Stored data entries:
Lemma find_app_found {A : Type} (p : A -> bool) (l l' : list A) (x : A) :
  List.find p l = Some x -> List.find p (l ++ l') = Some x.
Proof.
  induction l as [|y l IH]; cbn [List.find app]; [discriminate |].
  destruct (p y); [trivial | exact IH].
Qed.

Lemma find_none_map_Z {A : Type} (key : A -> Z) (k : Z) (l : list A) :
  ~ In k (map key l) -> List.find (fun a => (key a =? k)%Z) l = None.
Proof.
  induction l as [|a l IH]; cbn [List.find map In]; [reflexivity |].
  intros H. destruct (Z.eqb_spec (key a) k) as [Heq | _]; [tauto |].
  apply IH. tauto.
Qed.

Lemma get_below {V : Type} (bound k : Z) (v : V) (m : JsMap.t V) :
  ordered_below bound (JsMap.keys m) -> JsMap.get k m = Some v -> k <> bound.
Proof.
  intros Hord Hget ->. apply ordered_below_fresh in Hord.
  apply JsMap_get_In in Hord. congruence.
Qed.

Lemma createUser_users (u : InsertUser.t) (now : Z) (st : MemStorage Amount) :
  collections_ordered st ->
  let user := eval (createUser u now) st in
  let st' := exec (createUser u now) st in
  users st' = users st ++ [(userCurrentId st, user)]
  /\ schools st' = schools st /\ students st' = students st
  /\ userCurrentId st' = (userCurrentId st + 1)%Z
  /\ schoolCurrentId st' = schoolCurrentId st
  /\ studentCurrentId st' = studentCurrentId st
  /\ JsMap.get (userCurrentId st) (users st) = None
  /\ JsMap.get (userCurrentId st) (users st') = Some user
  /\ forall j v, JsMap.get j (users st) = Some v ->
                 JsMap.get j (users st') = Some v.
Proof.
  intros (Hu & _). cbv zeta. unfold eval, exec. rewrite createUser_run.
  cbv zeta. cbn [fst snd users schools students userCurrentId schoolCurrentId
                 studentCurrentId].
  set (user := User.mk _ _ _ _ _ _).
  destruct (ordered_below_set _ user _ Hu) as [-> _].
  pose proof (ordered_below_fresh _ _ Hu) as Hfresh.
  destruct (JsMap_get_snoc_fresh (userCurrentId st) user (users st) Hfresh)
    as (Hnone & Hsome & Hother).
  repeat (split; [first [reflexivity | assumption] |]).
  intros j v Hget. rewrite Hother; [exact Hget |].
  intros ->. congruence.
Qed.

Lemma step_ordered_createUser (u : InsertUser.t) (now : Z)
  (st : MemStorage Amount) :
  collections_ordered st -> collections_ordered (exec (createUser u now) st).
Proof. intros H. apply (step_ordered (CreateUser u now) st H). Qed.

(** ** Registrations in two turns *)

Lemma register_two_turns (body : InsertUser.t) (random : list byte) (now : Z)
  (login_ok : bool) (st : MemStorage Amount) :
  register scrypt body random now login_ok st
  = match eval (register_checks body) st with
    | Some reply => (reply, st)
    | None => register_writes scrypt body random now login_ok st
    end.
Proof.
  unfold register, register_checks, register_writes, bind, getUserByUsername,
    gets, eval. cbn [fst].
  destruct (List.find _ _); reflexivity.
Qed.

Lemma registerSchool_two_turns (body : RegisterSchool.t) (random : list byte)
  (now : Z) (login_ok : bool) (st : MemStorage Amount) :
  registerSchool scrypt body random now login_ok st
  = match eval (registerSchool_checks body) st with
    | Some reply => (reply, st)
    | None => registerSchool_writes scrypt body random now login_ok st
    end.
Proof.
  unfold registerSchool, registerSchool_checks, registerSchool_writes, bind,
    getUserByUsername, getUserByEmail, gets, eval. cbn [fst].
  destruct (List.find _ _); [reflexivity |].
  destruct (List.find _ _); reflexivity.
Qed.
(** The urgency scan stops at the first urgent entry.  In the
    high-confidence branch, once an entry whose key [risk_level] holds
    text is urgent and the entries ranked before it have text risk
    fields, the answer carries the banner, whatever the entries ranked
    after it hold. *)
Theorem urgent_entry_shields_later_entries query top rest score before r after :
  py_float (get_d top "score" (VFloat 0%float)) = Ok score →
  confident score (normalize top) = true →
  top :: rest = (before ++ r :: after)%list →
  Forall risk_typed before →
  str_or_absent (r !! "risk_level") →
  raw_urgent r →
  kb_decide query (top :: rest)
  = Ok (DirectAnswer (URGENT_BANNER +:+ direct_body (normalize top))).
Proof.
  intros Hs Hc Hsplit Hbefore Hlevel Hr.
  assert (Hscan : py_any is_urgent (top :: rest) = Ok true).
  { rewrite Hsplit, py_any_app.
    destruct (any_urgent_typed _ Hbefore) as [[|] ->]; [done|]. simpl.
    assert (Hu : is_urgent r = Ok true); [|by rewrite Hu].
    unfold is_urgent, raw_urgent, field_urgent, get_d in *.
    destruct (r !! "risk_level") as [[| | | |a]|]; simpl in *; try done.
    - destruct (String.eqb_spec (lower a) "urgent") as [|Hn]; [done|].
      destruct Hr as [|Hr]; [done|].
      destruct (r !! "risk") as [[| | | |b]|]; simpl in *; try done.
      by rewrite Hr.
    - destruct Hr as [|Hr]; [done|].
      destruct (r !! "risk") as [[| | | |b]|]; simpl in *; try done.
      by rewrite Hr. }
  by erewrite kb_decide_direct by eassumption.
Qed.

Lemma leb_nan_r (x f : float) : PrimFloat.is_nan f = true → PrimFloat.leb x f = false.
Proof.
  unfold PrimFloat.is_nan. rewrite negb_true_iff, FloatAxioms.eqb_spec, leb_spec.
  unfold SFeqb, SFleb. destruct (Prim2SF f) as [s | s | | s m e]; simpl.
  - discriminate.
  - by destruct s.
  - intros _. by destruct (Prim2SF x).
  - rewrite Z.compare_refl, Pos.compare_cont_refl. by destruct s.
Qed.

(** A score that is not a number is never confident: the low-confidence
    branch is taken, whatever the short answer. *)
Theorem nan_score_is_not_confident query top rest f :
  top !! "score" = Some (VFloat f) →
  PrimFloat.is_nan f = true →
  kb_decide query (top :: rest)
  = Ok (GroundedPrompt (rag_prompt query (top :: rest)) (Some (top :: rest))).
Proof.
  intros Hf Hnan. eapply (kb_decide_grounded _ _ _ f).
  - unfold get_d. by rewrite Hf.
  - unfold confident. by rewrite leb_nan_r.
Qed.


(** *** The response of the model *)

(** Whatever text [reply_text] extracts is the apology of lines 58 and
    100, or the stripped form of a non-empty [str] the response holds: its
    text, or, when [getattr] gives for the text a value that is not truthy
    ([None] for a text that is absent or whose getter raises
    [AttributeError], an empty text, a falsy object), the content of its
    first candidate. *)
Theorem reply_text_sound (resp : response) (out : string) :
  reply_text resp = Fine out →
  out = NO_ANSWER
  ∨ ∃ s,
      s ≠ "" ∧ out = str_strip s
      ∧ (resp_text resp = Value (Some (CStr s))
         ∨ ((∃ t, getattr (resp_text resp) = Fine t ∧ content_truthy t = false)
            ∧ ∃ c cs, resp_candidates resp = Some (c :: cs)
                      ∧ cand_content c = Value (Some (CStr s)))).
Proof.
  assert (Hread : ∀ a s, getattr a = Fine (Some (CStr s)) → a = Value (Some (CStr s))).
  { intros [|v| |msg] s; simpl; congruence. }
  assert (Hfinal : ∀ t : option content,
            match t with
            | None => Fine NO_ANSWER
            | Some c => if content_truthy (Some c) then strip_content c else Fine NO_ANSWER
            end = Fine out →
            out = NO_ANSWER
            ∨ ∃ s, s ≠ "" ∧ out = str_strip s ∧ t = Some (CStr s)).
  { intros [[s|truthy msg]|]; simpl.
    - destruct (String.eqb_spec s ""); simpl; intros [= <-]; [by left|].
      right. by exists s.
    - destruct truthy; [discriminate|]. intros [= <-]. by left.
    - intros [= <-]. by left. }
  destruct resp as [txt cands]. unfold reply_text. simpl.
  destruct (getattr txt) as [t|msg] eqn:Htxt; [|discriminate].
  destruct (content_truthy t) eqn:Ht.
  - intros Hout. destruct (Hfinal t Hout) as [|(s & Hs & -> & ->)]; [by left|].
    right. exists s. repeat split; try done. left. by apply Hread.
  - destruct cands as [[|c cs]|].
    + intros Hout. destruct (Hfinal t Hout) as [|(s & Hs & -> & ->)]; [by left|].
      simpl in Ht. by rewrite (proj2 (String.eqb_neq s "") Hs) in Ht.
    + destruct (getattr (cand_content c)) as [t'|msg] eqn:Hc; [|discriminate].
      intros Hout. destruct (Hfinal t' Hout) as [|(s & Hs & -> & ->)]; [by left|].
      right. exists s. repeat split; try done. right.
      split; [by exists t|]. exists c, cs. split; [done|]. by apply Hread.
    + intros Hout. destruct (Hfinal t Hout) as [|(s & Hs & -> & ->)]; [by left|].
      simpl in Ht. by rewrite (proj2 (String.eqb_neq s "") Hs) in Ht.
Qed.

#### What is being asked
Reproduce verbatim the lines above, from the line with "by erewrite kb_decide_direct" through the line with "(** Whatever text".

#### Answer space
  by erewrite kb_decide_direct by eassumption.
Qed.

Lemma leb_nan_r (x f : float) : PrimFloat.is_nan f = true → PrimFloat.leb x f = false.
Proof.
  unfold PrimFloat.is_nan. rewrite negb_true_iff, FloatAxioms.eqb_spec, leb_spec.
  unfold SFeqb, SFleb. destruct (Prim2SF f) as [s | s | | s m e]; simpl.
  - discriminate.
  - by destruct s.
  - intros _. by destruct (Prim2SF x).
  - rewrite Z.compare_refl, Pos.compare_cont_refl. by destruct s.
Qed.

(** A score that is not a number is never confident: the low-confidence
    branch is taken, whatever the short answer. *)
Theorem nan_score_is_not_confident query top rest f :
  top !! "score" = Some (VFloat f) →
  PrimFloat.is_nan f = true →
  kb_decide query (top :: rest)
  = Ok (GroundedPrompt (rag_prompt query (top :: rest)) (Some (top :: rest))).
Proof.
  intros Hf Hnan. eapply (kb_decide_grounded _ _ _ f).
  - unfold get_d. by rewrite Hf.
  - unfold confident. by rewrite leb_nan_r.
Qed.


(** *** The response of the model *)

(** Whatever text [reply_text] extracts is the apology of lines 58 and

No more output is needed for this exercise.